(* ===== verification/F64.v ===== *)
(** * IEEE binary64 arithmetic as the source uses it

    An [f64] is a value of the Standard Library's [spec_float], the bit-exact
    specification of IEEE 754 arithmetic, at precision 53 and maximal exponent
    1024.  Comparisons are the IEEE ones, so every test on a NaN is false, as
    in Rust.  The transcendental functions have no fixed result in Rust (their
    documentation leaves the precision open), so they are the operations of
    the class [Libm], with the few facts the theorems use in [LibmLaws]. *)

From S2P Require Import Prelude.
From Stdlib Require Import SpecFloat.

Abbreviation f64 := spec_float.

Definition prec64 : Z := 53.
Definition emax64 : Z := 1024.

Definition f64_add : f64 → f64 → f64 := SFadd prec64 emax64.
Definition f64_sub : f64 → f64 → f64 := SFsub prec64 emax64.
Definition f64_mul : f64 → f64 → f64 := SFmul prec64 emax64.
Definition f64_div : f64 → f64 → f64 := SFdiv prec64 emax64.
Definition f64_sqrt : f64 → f64 := SFsqrt prec64 emax64.

Declare Scope f64_scope.
Delimit Scope f64_scope with f64.
Infix "+." := f64_add (at level 50, left associativity) : f64_scope.
Infix "-." := f64_sub (at level 50, left associativity) : f64_scope.
Infix "×." := f64_mul (at level 40, left associativity) : f64_scope.
Infix "/." := f64_div (at level 40, left associativity) : f64_scope.
Infix "<=." := SFleb (at level 70) : f64_scope.
Infix "<." := SFltb (at level 70) : f64_scope.
Notation "a >=. b" := (SFleb b a) (at level 70) : f64_scope.
Notation "a >. b" := (SFltb b a) (at level 70) : f64_scope.
Infix "==." := SFeqb (at level 70) : f64_scope.
Open Scope Z_scope.
Open Scope f64_scope.

(** An integer literal such as [500_000.0]; exact below 2^53. *)
Definition f64_of_Z (z : Z) : f64 := binary_normalize prec64 emax64 z 0 false.

(** A decimal literal [num / den]: the division of two exact integers is
    correctly rounded, which is what the literal denotes. *)
Definition f64_lit (num den : Z) : f64 := f64_of_Z num /. f64_of_Z den.

Definition f64_zero : f64 := S754_zero false.

Definition is_nan (x : f64) : bool :=
  match x with S754_nan => true | _ => false end.

(** Neither infinite nor NaN. *)
Definition is_finite (x : f64) : bool :=
  match x with S754_zero _ | S754_finite _ _ _ => true | _ => false end.

(** [f64::max] and [f64::min] return the other operand when one is NaN. *)
Definition f64_max (a b : f64) : f64 :=
  if is_nan a then b else if is_nan b then a else if a <. b then b else a.
Definition f64_min (a b : f64) : f64 :=
  if is_nan a then b else if is_nan b then a else if b <. a then b else a.

Definition f64_abs : f64 → f64 := SFabs.

(** The integer below a finite value. *)
Definition floor_Z (s : bool) (m : positive) (e : Z) : Z :=
  let v := if s then Zneg m else Zpos m in
  if (0 <=? e)%Z then v * 2 ^ e else v `div` 2 ^ (- e).

(** [f64::floor]. *)
Definition f64_floor (x : f64) : f64 :=
  match x with
  | S754_finite s m e => binary_normalize prec64 emax64 (floor_Z s m e) 0 s
  | _ => x
  end.

(** The value of a finite float rounded toward zero. *)
Definition trunc_Z (s : bool) (m : positive) (e : Z) : Z :=
  let a := if (0 <=? e)%Z then Zpos m * 2 ^ e else Zpos m `div` 2 ^ (- e) in
  if s then - a else a.

(** [x as usize] and [x as u64]: truncation that saturates; NaN becomes 0. *)
Definition f64_as_u64 (x : f64) : Z :=
  match x with
  | S754_nan | S754_zero _ => 0
  | S754_infinity s => if s then 0 else u64_max
  | S754_finite s m e => clamp (trunc_Z s m e) 0 u64_max
  end.

(** [std::f64::consts::PI] and [SQRT_2]. *)
Definition f64_pi : f64 := S754_finite false 7074237752028440 (-51).
Definition f64_sqrt2 : f64 := f64_sqrt (f64_of_Z 2).

Definition to_radians (x : f64) : f64 := x ×. (f64_pi /. f64_of_Z 180).
Definition to_degrees (x : f64) : f64 := x ×. (f64_of_Z 180 /. f64_pi).

(** The platform's mathematical functions. *)
Class Libm : Type := {
  f64_sin : f64 → f64;
  f64_cos : f64 → f64;
  f64_asin : f64 → f64;
  f64_powi : f64 → Z → f64;
  f64_hypot : f64 → f64 → f64;
}.

(** What the C standard (Annex F) and IEEE 754 say of those functions at the
    points where they are exact, and that cosines (which lie in [-1, 1]) have a
    finite product. *)
Class LibmLaws (L : Libm) : Prop := {
  sin_zero : f64_sin f64_zero = f64_zero;
  asin_zero : f64_asin f64_zero = f64_zero;
  powi2_zero : f64_powi f64_zero 2 = f64_zero;
  cos_mul_finite x y : is_finite x = true → is_finite y = true →
    is_finite (f64_cos x ×. f64_cos y) = true;
}.

Global Instance f64_eq_dec : EqDecision f64.
Proof. solve_decision. Defined.

(** A code for the values, used by the concrete serializers. *)
Definition f64_code (x : f64) : bool + bool + (unit + bool * positive * Z) :=
  match x with
  | S754_zero s => inl (inl s)
  | S754_infinity s => inl (inr s)
  | S754_nan => inr (inl ())
  | S754_finite s m e => inr (inr (s, m, e))
  end.

Definition f64_uncode (c : bool + bool + (unit + bool * positive * Z)) : f64 :=
  match c with
  | inl (inl s) => S754_zero s
  | inl (inr s) => S754_infinity s
  | inr (inl _) => S754_nan
  | inr (inr (s, m, e)) => S754_finite s m e
  end.

Global Instance f64_countable : Countable f64.
Proof. apply (inj_countable' f64_code f64_uncode). by intros []. Defined.

(** ** Comparisons *)

Lemma SFcompare_swap (a b : f64) :
  SFcompare b a = CompOpp <$> SFcompare a b.
Proof.
  assert (Hm : ∀ m1 m2, Pos.compare_cont Eq m2 m1 = CompOpp (Pos.compare_cont Eq m1 m2)).
  { intros m1 m2. change (Pos.compare m2 m1 = CompOpp (Pos.compare m1 m2)).
    apply Pos.compare_antisym. }
  destruct a as [[]|[]| |[] m1 e1], b as [[]|[]| |[] m2 e2]; simpl; try done;
    rewrite (Z.compare_antisym e1 e2), (Hm m1 m2);
    destruct (Z.compare e1 e2); simpl; try done;
    by rewrite ?CompOpp_involutive.
Qed.

Lemma SFcompare_None (a b : f64) :
  SFcompare a b = None ↔ is_nan a = true ∨ is_nan b = true.
Proof.
  destruct a as [[]|[]| |[] m1 e1], b as [[]|[]| |[] m2 e2]; simpl;
    intuition congruence.
Qed.

Lemma SFcompare_refl (a : f64) : is_nan a = false → SFcompare a a = Some Eq.
Proof.
  destruct a as [[]|[]| |[] m e]; simpl; try done; intros _;
    change (Pos.compare_cont Eq m m) with (Pos.compare m m);
    by rewrite Z.compare_refl, Pos.compare_refl.
Qed.

Lemma f64_not_le (a b : f64) :
  is_nan a = false → is_nan b = false → (a <=. b) = negb (b <. a).
Proof.
  intros Ha Hb. unfold SFleb, SFltb. rewrite (SFcompare_swap a b).
  destruct (SFcompare a b) as [[]|] eqn:E; try done.
  apply SFcompare_None in E. destruct E; congruence.
Qed.

Lemma f64_le_not_nan (a b : f64) :
  (a <=. b) = true → is_nan a = false ∧ is_nan b = false.
Proof. unfold SFleb. destruct a as [[]|[]| |[] m1 e1], b as [[]|[]| |[] m2 e2]; done. Qed.

Lemma f64_lt_not_nan (a b : f64) :
  (a <. b) = true → is_nan a = false ∧ is_nan b = false.
Proof. unfold SFltb. destruct a as [[]|[]| |[] m1 e1], b as [[]|[]| |[] m2 e2]; done. Qed.

Lemma f64_lt_le (a b : f64) : (a <. b) = true → (a <=. b) = true.
Proof. unfold SFltb, SFleb. by destruct (SFcompare a b) as [[]|]. Qed.

Lemma f64_le_nan_r (a : f64) : (a <=. S754_nan) = false.
Proof. unfold SFleb. by destruct a. Qed.

Lemma f64_add_nan_l (a : f64) : S754_nan +. a = S754_nan.
Proof. done. Qed.

Lemma f64_sub_diag (x : f64) : is_finite x = true → x -. x = f64_zero.
Proof.
  destruct x as [[]|[]| |s m e]; simpl; try done. intros _.
  unfold f64_sub, SFsub. by rewrite Z.sub_diag.
Qed.

Lemma f64_mul_zero_r (x : f64) :
  is_finite x = true → x ×. f64_zero = S754_zero (match x with
    | S754_zero s | S754_finite s _ _ => s | _ => false end).
Proof. destruct x as [[]|[]| |[] m e]; done. Qed.

Lemma f64_eqb_refl (a : f64) : is_nan a = false → (a ==. a) = true.
Proof. intros Hn. unfold SFeqb. by rewrite SFcompare_refl. Qed.

Lemma finite_not_nan (a : f64) : is_finite a = true → is_nan a = false.
Proof. by destruct a. Qed.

* * *

WORK INSTRUCTION: From the first line of the entries above to the line with "(** An integer", please return every line exactly, keeping both ends.

RESPONSE TO THIS EXERCISE:
(* ===== verification/F64.v ===== *)
(** * IEEE binary64 arithmetic as the source uses it

    An [f64] is a value of the Standard Library's [spec_float], the bit-exact
    specification of IEEE 754 arithmetic, at precision 53 and maximal exponent
    1024.  Comparisons are the IEEE ones, so every test on a NaN is false, as
    in Rust.  The transcendental functions have no fixed result in Rust (their
    documentation leaves the precision open), so they are the operations of
    the class [Libm], with the few facts the theorems use in [LibmLaws]. *)

From S2P Require Import Prelude.
From Stdlib Require Import SpecFloat.

Abbreviation f64 := spec_float.

Definition prec64 : Z := 53.
Definition emax64 : Z := 1024.

Definition f64_add : f64 → f64 → f64 := SFadd prec64 emax64.
Definition f64_sub : f64 → f64 → f64 := SFsub prec64 emax64.
Definition f64_mul : f64 → f64 → f64 := SFmul prec64 emax64.
Definition f64_div : f64 → f64 → f64 := SFdiv prec64 emax64.
Definition f64_sqrt : f64 → f64 := SFsqrt prec64 emax64.

Declare Scope f64_scope.
Delimit Scope f64_scope with f64.
Infix "+." := f64_add (at level 50, left associativity) : f64_scope.
Infix "-." := f64_sub (at level 50, left associativity) : f64_scope.
Infix "×." := f64_mul (at level 40, left associativity) : f64_scope.
Infix "/." := f64_div (at level 40, left associativity) : f64_scope.
Infix "<=." := SFleb (at level 70) : f64_scope.
Infix "<." := SFltb (at level 70) : f64_scope.
Notation "a >=. b" := (SFleb b a) (at level 70) : f64_scope.
Notation "a >. b" := (SFltb b a) (at level 70) : f64_scope.
Infix "==." := SFeqb (at level 70) : f64_scope.
Open Scope Z_scope.
Open Scope f64_scope.

(** An integer literal such as [500_000.0]; exact below 2^53. *)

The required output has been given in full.